__Source data__:
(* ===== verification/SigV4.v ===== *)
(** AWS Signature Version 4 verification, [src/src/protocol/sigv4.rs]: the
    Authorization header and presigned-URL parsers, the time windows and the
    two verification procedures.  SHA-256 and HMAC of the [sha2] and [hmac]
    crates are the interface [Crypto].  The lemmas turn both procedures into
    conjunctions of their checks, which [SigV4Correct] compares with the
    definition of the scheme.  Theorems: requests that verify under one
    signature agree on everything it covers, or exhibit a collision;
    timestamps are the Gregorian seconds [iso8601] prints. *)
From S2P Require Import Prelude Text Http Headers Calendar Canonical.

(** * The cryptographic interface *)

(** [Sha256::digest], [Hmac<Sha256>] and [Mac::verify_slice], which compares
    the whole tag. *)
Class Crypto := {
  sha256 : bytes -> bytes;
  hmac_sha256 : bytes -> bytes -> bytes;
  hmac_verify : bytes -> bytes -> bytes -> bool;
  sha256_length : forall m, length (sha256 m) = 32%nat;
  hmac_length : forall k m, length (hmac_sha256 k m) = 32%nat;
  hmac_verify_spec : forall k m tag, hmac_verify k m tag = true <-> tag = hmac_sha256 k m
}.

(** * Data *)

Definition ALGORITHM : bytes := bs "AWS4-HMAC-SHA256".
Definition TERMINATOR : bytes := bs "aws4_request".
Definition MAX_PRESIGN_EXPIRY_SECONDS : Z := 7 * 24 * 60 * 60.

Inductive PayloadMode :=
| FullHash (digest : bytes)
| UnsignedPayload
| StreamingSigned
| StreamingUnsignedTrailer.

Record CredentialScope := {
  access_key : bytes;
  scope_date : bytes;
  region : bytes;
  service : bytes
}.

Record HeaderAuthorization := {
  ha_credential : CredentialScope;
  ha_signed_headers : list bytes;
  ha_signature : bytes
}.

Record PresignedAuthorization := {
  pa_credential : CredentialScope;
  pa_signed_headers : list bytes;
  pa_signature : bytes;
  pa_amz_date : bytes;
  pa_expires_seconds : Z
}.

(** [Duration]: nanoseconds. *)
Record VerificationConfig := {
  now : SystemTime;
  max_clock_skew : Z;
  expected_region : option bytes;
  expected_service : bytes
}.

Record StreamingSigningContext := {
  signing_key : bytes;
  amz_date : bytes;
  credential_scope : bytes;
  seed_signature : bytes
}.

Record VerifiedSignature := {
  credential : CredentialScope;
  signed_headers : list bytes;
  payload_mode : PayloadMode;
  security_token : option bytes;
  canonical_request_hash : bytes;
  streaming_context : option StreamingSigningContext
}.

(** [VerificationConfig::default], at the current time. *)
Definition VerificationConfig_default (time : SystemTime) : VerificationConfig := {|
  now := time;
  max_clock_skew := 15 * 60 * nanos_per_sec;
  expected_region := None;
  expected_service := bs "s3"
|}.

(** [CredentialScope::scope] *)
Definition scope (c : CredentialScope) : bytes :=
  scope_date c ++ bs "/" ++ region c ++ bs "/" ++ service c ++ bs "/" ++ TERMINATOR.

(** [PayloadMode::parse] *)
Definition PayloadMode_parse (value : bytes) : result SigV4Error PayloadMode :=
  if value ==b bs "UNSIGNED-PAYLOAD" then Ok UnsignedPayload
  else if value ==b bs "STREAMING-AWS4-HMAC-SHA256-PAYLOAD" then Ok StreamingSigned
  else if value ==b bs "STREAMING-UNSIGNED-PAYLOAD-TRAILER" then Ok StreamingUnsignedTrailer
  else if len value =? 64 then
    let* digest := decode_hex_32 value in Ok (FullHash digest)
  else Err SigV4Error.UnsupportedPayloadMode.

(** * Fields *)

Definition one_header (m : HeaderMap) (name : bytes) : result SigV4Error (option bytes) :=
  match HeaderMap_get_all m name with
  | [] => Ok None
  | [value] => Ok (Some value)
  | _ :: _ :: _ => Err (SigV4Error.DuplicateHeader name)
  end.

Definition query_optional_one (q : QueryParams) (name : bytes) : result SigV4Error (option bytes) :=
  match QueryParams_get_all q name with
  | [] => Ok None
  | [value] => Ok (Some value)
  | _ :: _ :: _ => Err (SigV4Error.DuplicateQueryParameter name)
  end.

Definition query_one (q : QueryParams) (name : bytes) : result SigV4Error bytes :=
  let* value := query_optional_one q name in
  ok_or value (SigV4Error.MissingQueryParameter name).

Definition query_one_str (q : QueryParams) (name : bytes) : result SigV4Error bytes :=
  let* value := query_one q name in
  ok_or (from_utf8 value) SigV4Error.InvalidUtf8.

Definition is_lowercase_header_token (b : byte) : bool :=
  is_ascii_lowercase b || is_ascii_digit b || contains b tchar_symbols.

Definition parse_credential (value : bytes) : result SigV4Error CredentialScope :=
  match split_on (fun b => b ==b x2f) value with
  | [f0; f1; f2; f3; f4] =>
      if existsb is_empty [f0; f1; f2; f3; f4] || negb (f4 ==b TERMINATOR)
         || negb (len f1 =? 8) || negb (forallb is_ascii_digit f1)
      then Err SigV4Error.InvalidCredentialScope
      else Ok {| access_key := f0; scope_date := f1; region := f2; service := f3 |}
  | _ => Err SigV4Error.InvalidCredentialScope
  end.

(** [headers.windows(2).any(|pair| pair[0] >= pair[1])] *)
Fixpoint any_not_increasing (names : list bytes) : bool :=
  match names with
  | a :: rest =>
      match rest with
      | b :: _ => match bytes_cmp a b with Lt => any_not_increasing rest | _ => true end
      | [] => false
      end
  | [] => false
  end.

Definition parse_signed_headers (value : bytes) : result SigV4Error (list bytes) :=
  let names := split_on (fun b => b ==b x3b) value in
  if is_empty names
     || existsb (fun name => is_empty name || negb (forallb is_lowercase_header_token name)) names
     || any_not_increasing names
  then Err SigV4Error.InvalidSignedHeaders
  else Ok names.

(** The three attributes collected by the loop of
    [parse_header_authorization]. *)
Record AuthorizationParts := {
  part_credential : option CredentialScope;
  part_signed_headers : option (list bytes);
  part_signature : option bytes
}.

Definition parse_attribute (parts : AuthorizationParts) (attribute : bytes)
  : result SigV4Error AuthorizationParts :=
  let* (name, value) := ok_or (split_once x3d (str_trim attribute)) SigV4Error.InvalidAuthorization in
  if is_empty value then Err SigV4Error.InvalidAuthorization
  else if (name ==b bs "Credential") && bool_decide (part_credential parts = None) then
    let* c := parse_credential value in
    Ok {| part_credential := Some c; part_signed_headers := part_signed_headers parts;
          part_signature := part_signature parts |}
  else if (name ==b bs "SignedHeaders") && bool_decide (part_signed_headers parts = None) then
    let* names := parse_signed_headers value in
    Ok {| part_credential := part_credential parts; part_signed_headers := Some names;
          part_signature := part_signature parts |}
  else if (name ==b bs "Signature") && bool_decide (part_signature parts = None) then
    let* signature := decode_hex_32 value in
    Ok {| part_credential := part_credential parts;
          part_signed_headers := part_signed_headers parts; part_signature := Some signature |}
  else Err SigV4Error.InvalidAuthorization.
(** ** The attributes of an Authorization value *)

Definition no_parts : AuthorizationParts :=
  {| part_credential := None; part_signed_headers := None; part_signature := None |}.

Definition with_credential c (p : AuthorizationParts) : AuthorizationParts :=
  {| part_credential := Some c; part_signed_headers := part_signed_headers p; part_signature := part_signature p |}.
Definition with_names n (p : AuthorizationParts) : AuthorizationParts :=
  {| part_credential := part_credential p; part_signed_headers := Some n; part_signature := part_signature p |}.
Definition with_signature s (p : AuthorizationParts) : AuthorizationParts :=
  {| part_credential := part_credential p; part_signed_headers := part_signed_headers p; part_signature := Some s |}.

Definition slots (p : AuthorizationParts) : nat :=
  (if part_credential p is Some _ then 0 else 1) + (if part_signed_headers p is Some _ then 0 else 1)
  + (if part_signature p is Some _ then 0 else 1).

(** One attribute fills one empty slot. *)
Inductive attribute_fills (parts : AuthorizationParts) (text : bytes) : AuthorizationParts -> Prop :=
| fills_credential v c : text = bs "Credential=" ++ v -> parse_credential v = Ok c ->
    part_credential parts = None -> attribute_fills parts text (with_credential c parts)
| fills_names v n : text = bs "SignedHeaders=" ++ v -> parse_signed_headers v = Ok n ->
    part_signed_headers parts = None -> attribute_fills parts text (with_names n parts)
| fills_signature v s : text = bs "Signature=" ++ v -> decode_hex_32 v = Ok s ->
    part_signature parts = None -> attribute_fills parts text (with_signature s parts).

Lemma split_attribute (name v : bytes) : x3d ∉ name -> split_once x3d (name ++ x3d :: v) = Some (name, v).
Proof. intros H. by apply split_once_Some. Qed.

__The problem__:
Copy the lines from the entries above in which the word "attributes" appears.

__Solution for this exercise__:
(** The three attributes collected by the loop of
(** ** The attributes of an Authorization value *)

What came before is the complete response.